Развернувшись на живот, подгребая ногами, Андрей на локтях осторожно подобрался к краю воронки. Действительно, что-то неуловимо изменилось в той каше звуков, к которой слух уже успел привыкнуть. Так же тарахтели пулеметы справа, в районе Кроль-оперы. В сквере, огибающем правое крыло здания Кроль- оперы, продолжался упорный бой второго и третьего взводов штрафной роты с подразделениями эсэсовцев, которые ни за что не желали пускать штрафников на Кениг-плац. По-прежнему доносились звуки боя и орудийная канонада из-за спины – со стороны моста Мольтке, где артиллеристы держали оборону, отбивая очередную контратаку гитлеровцев вдоль набережной Шпрее.
Оглянувшись, Аникин всмотрелся в фасадную стену «дома Гиммлера». Зияющая черными проемами, из которых валили жирные клубы копоти, изувеченная снарядами и минами, она все четче проступала в сером окоеме светлеющего сквозь стойкую пелену дыма предутреннего неба. И тут Андрей вдруг понял, что изменилось.
Огромный, серый, с черными подпалинами гари и копоти куб молчал. От его дымящихся стен во все стороны расходились волны тишины. Это могло означать только одно: отчаянное сопротивление обороны здания МВД сломлено. Нескончаемый ад ожесточенного боя за «дом Гиммлера» закончился.
XXVI
Из черного проема окна на первом этаже высунулась грязно-серая фигурка. Перекатившись через подоконник, она, пригибаясь, заспешила в сторону воронок.
Последние метров десять до ближайшей воронки посланец преодолевал на брюхе под пулями, сыплющимися на него со стороны рва. Бойца втащили в ближайшее укрытие, а спустя несколько минут, сбив огнем прикрытия, обеспечили его перемещение в воронку, где находился командир взвода.
– Товарищ старший лейтенант!.. – с ходу в запале обратился посланец.
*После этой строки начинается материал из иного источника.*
Lemma enrich_bits (v : Z) (flags : list (string * Z)) (a : nat) :
  map snd flags
  = map (fun i => 2 ^ Z.of_nat i) (seq a (List.length flags)) ->
  map (fun p : (string * bool) * nat =>
         if snd (fst p) then 2 ^ Z.of_nat (snd p) else 0)
    (combine
       (map (fun f => (fst f, negb (Z.land v (snd f) =? 0))) flags)
       (seq a (List.length flags)))
  = map (fun i => if Z.testbit v (Z.of_nat i) then 2 ^ Z.of_nat i else 0)
      (seq a (List.length flags)).
Proof.
  revert a; induction flags as [|[name x] flags IH]; intros a H;
    [reflexivity|].
  cbn [List.length seq map combine fst snd] in *.
  injection H as Hx Hrest. subst x. rewrite (IH _ Hrest). f_equal.
  rewrite land_pow2 by lia.
  assert (Hp : 0 < 2 ^ Z.of_nat a) by (apply Z.pow_pos_nonneg; lia).
  destruct (Z.testbit v (Z.of_nat a)).
  - destruct (Z.eqb_spec (2 ^ Z.of_nat a) 0); [lia|reflexivity].
  - reflexivity.
Qed.

(** For a mask whose flags are the bits 0 .. n-1 and a stored value within
    the n bits, the enriched dictionary loses nothing: the value is the sum
    of the bits whose flag is reported true, so two such values with the same
    enriched view are equal. *)
Theorem mask_enrich_keeps_value (flags : list (string * Z)) (v : Z) :
  bit_flags flags -> 0 <= v < 2 ^ len flags ->
  flags_value (MaskField.enrich (MaskField.mkObj flags v)) = v
  /\ forall v',
       0 <= v' < 2 ^ len flags ->
       MaskField.enrich (MaskField.mkObj flags v')
       = MaskField.enrich (MaskField.mkObj flags v) ->
       v' = v.
Proof.
  intros Hflags Hv.
  assert (Hval : forall x, 0 <= x < 2 ^ len flags ->
            flags_value (MaskField.enrich (MaskField.mkObj flags x)) = x).
  { intros x Hx. unfold flags_value, MaskField.enrich.
    cbn [MaskField.Flags MaskField.value]. rewrite length_map.
    rewrite (enrich_bits x flags 0 Hflags), sum_of_bits.
    apply Z.mod_small. exact Hx. }
  split; [now apply Hval|].
  intros v' Hv' He. rewrite <- (Hval v' Hv'), He. now apply Hval.
Qed.

Lemma mask_enrich_keeps_value_witness :
  flags_value
    (MaskField.enrich
       (MaskField.mkObj [("A", 1); ("B", 2); ("C", 4)] 5)) = 5.
Proof.
  assert (Hflags : bit_flags [("A", 1); ("B", 2); ("C", 4)]) by reflexivity.
  assert (Hv : 0 <= 5 < 2 ^ len [("A", 1); ("B", 2); ("C", 4)])
    by (cbn; lia).
  exact (proj1 (mask_enrich_keeps_value _ 5 Hflags Hv)).
Defined.

(** ** [merge_int_fields] *)

(** A field can be merged and read back when its value fits in its own
    [bit_length] bits. *)
Definition fits_bit_length (f : int_field) : Prop :=
  1 <= obj_bit_length f /\ 0 <= obj_value f < 2 ^ obj_bit_length f.

(** [merge_int_fields] reads each field's [value] and its [bit_length]
    property.  Fields whose values fit their bit lengths are merged, and
    [split_bits] with those bit lengths reads the values back, with no
    byte left over.  Validation gives this for an unsigned [IntField]
    class that keeps [IntField.validate] and has at least one bit.  It
    does not for a [ReservedField]: the value [2 ** size], which its
    constructor accepts, does not fit, and merging such a field raises
    [OverflowError]. *)
Theorem merge_int_fields_round_trip (fields : list int_field) (w : world) :
  (Forall fits_bit_length fields ->
   exists merged w1 w2,
     merge_int_fields fields w = (Ok merged, w1)
     /\ split_bits (map obj_bit_length fields) true "little"
          (mkWorld merged (sink w1))
        = (Ok (map obj_value fields), w2)
     /\ stream w2 = [])
  /\ (forall c v wv,
        IntField.SIGNED c = false -> 1 <= IntField.BIT_LENGTH c ->
        fst (IntField.validate c v None None None None wv) = Ok v ->
        fits_bit_length (OfClass c v))
  /\ (forall n w0,
        1 <= n ->
        exists o,
          fst (ReservedField.__init__ (2 ^ n) n w0) = Ok o
          /\ ~ fits_bit_length (OfDynamicLength o)
          /\ fst (merge_int_fields [OfDynamicLength o] w)
             = Raise OverflowError).
Proof.
  split; [|split].
  - intros H. unfold merge_int_fields.
    set (values := map (fun f => (obj_value f, obj_bit_length f)) fields).
    assert (Hfit : Forall field_fits values).
    { unfold values. apply Forall_map. eapply Forall_impl; [|exact H].
      intros f Hf. exact Hf. }
    destruct (merge_then_split values true [] w Hfit)
      as (merged & w1 & w2 & Hm & _ & Hs & Hr).
    exists merged, w1, w2. rewrite app_nil_r in Hs.
    split; [exact Hm|]. split; [|exact Hr].
    replace (map obj_bit_length fields) with (map snd values)
      by (unfold values; now rewrite map_map).
    replace (map obj_value fields) with (map fst values)
      by (unfold values; now rewrite map_map).
    exact Hs.
  - intros c v wv Hs Hb Hv. unfold fits_bit_length.
    cbn [obj_value obj_bit_length].
    rewrite int_validate_result in Hv. cbv zeta in Hv.
    unfold py_or, IntField.BIT_LENGTH_MAXIMUM, IntField.BIT_LENGTH_MINIMUM
      in Hv.
    rewrite Hs in Hv.
    destruct (Z.gtb_spec v (2 ^ IntField.BIT_LENGTH c - 1));
      [discriminate|].
    destruct (Z.ltb_spec v 0); [discriminate|]. lia.
  - intros n w0 Hn.
    assert (Hpn : 0 < 2 ^ n) by (apply Z.pow_pos_nonneg; lia).
    exists (mkObject (ReservedField.mkConfig n) (2 ^ n)).
    split; [|split].
    + unfold ReservedField.__init__, __init__, bind, ret,
        ReservedField.validate, IntField.validate, py_or.
      cbn [IntField.MINIMUM IntField.MAXIMUM IntField.MINIMUM_override
           IntField.MAXIMUM_override ReservedField.ReservedField
           IntField.BIT_LENGTH_MINIMUM IntField.SIGNED
           ReservedField.size].
      destruct (Z.eqb_spec (2 ^ n) 0); [lia|].
      destruct (Z.gtb_spec (2 ^ n) (2 ^ n)); [lia|].
      destruct (Z.ltb_spec (2 ^ n) 0); [lia|].
      destruct (Z.gtb_spec (2 ^ n) 0); [|lia].
      reflexivity.
    + unfold fits_bit_length.
      cbn [obj_value obj_bit_length value self_config ReservedField.size].
      lia.
    + unfold merge_int_fields, merge_bits, bind, lift.
      cbn [map obj_value obj_bit_length value self_config
           ReservedField.size snd].
      assert (Hloop : merge_loop [] [(2 ^ n, n)] "little" []
                      = Raise OverflowError).
      { cbn [merge_loop map]. change (sum [] mod 8) with 0.
        rewrite pack_partial_int_overflow; try lia; [reflexivity|].
        now left. }
      rewrite Hloop.
      destruct (negb (sum [n] mod 8 =? 0)); reflexivity.
Qed.

Lemma merge_int_fields_round_trip_witness :
  let fields :=
    [OfClass (IntField.mkCls 3 false None None) 5;
     OfDynamicLength (mkObject (ReservedField.mkConfig 5) 9);
     OfClass IntField.IntField 200] in
  exists merged w1 w2,
    merge_int_fields fields (mkWorld [] []) = (Ok merged, w1)
    /\ split_bits [3; 5; 8] true "little" (mkWorld merged (sink w1))
       = (Ok [5; 9; 200], w2)
    /\ stream w2 = [].
Proof.
  cbv zeta.
  apply (merge_int_fields_round_trip
           [OfClass (IntField.mkCls 3 false None None) 5;
            OfDynamicLength (mkObject (ReservedField.mkConfig 5) 9);
            OfClass IntField.IntField 200] (mkWorld [] [])).
  repeat constructor; cbn; lia.
Defined.

(** ** When the enriched view fails *)

(** The fields of a tree on which [_enrich_object_dict] calls [enrich()],
    in the order it reaches them: every field that is neither reserved
    nor a block, through nested blocks and block lists. *)
Fixpoint plain_fields {plain : Type} (f : Field plain) : list plain :=
  match f with
  | PlainField p => [p]
  | ReservedField _ _ => []
  | BlockField b => flat_map (fun kf => plain_fields (snd kf)) b
  | BlockListField bs =>
      flat_map (fun b => flat_map (fun kf => plain_fields (snd kf)) b) bs
  end.

(** The exception of the first field of [l] whose [enrich()] raises. *)
Fixpoint first_failure {plain value : Type} (enrich : plain -> res value)
    (l : list plain) : option exn :=
  match l with
  | [] => None
  | p :: l' =>
      match enrich p with
      | Raise e => Some e
      | Ok _ => first_failure enrich l'
      end
  end.

Section ViewFailure.

Context {plain value : Type}.
Variable of_int : Z -> value.
Variable enrich : plain -> res value.

Implicit Types (b : ProtocolBlock plain) (f : Field plain).

Lemma first_failure_app (l1 l2 : list plain) :
  first_failure enrich (l1 ++ l2)
  = match first_failure enrich l1 with
    | Some e => Some e
    | None => first_failure enrich l2
    end.
Proof.
  induction l1 as [|p l1 IH]; [reflexivity|].
  cbn [app first_failure]. now destruct (enrich p).
Qed.

(** What the walk makes of one field, told by its plain fields. *)
Definition entry_follows f : Prop :=
  match first_failure enrich (plain_fields f) with
  | None => exists t, enriched_entry of_int enrich f = Ok t
  | Some e => enriched_entry of_int enrich f = Raise e
  end.

Lemma walk_first_failure b (acc : list (string * view value)) :
  Forall (fun kf => entry_follows (snd kf)) b ->
  match first_failure enrich (flat_map (fun kf => plain_fields (snd kf)) b) with
  | None =>
      exists d,
        fold_left (enrich_step (enriched_entry of_int enrich)) b (Ok acc)
        = Ok d
  | Some e =>
      fold_left (enrich_step (enriched_entry of_int enrich)) b (Ok acc)
      = Raise e
  end.
Proof.
  intros H; revert acc; induction H as [|[k f] b Hf _ IH]; intros acc.
  - cbn. now exists acc.
  - cbn [flat_map fold_left snd]. rewrite first_failure_app.
    unfold enrich_step at 2 4. cbn [rbind fst snd].
    unfold entry_follows in Hf. cbn [snd] in Hf.
    destruct (is_reserved f) eqn:Er.
    + destruct f; try discriminate. cbn [plain_fields first_failure].
      apply IH.
    + destruct (first_failure enrich (plain_fields f)) as [e|].
      * rewrite Hf. cbn [rbind]. apply enriched_walk_raise.
      * destruct Hf as [t ->]. cbn [rbind]. apply IH.
Qed.

Lemma sequence_first_failure (bs : list (ProtocolBlock plain)) :
  Forall (fun b => Forall (fun kf => entry_follows (snd kf)) b) bs ->
  let g := fun b =>
    rbind (_enrich_object_dict of_int enrich b) (fun d => Ok (Dict d)) in
  match first_failure enrich
          (flat_map (fun b => flat_map (fun kf => plain_fields (snd kf)) b)
             bs) with
  | None => exists items, sequence (map g bs) = Ok items
  | Some e => sequence (map g bs) = Raise e
  end.
Proof.
  intros H; cbv zeta; induction H as [|b bs Hb _ IH].
  - cbn. now exists [].
  - cbn [flat_map map sequence]. rewrite first_failure_app.
    pose proof (walk_first_failure b [] Hb) as Hw.
    fold (_enrich_object_dict of_int enrich b) in Hw.
    destruct (first_failure enrich
                (flat_map (fun kf => plain_fields (snd kf)) b)) as [e|].
    + rewrite Hw. reflexivity.
    + destruct Hw as [d Hd]. rewrite Hd. cbn [rbind].
      destruct (first_failure enrich
                  (flat_map
                     (fun b0 => flat_map (fun kf => plain_fields (snd kf)) b0)
                     bs)) as [e|].
      * rewrite IH. reflexivity.
      * destruct IH as [items ->]. cbn [rbind]. eauto.
Qed.

Lemma entry_follows_all f : entry_follows f.
Proof.
  induction f as [x | v n | b IH | bs IH] using Field_tree_ind;
    unfold entry_follows.
  - cbn [plain_fields first_failure enriched_entry].
    destruct (enrich x) as [v|e]; cbn [rbind]; eauto.
  - cbn. eauto.
  - rewrite enriched_entry_block. cbn [plain_fields].
    pose proof (walk_first_failure b [] IH) as Hw.
    fold (_enrich_object_dict of_int enrich b) in Hw.
    destruct (first_failure enrich
                (flat_map (fun kf => plain_fields (snd kf)) b)) as [e|].
    + now rewrite Hw.
    + destruct Hw as [d ->]. cbn [rbind]. eauto.
  - rewrite enriched_entry_list. cbn [plain_fields].
    pose proof (sequence_first_failure bs IH) as Hs. cbv zeta in Hs.
    match goal with
    | |- match first_failure enrich ?l with _ => _ end =>
        change (first_failure enrich _) with (first_failure enrich l) in Hs;
        destruct (first_failure enrich l) as [e|]
    end.
    + now rewrite Hs.
    + destruct Hs as [items ->]. cbn [rbind]. eauto.
Qed.

(** The enriched view of a block is built exactly when [enrich()] succeeds
    on every field of the tree that is neither reserved nor a block;
    otherwise [_enrich_object_dict] raises the exception of the first
    such field, in declaration order, whose [enrich()] raises.  Reserved
    fields are never enriched. *)
Theorem enrich_object_dict_first_failure b :
  match first_failure enrich (plain_fields (BlockField b)) with
  | None => exists d, _enrich_object_dict of_int enrich b = Ok d
  | Some e => _enrich_object_dict of_int enrich b = Raise e
  end.
Proof.
  cbn [plain_fields]. apply (walk_first_failure b []).
  apply Forall_forall. intros kf _. apply entry_follows_all.
Qed.

End ViewFailure.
Аникин с трудом узнал в нем Милютина. Лицо его было покрыто копотью и белой пылью от известки. Белыми разводами и полосами был испачкан спереди знаменитый шушун бойца, а также колени и голенища сапог. Схожий внешний вид имели практически все остальные штрафники – результат ползания на животе по земле, сплошь покрытой толстым слоем известковой пыли.
Сбивчивым тоном Милютин подтвердил догадку Аникина. К утру солдаты стрелкового батальона завершили зачистку здания МВД. Гитлеровцы оказались зажаты в техническом помещении над шестым этажом.
Они совершенно обезумели от стрельбы и выпитого спиртного. Сначала эта горстка эсэсовцев вела себя как истинные рыцари рейха, готовые умереть ради тысячелетней империи и своего фюрера, горланили солдатские песни и выкрикивали фашистские лозунги. Но потом, когда командир стрелкового взвода предложил им сдаться, рыцари неожиданно быстро, словно боясь, что русские передумают, выбросили на лестничный пролет кусок белой тряпки.
В этот момент со стороны моста Мольтке к зданию МВД прибыл еще один стрелковый батальон. Подразделения пехотинцев, отбив контратаки гитлеровцев на северном берегу, пересекли мост около часа назад, еще затемно. Часть этих сил в составе стрелкового батальона заняла первый этаж «дома Гиммлера», расположившись рядом с позициями штрафного взвода.
По словам Милютина, командир стрелков, молодой, но суровый лейтенант, приказал Липатову сообщить находящимся на площади штрафникам о необходимости срочно отойти на исходные позиции, под прикрытие стен «дома Гиммлера». О причинах такой спешки и необходимости самого маневра Милютин толком ничего сообщить не мог.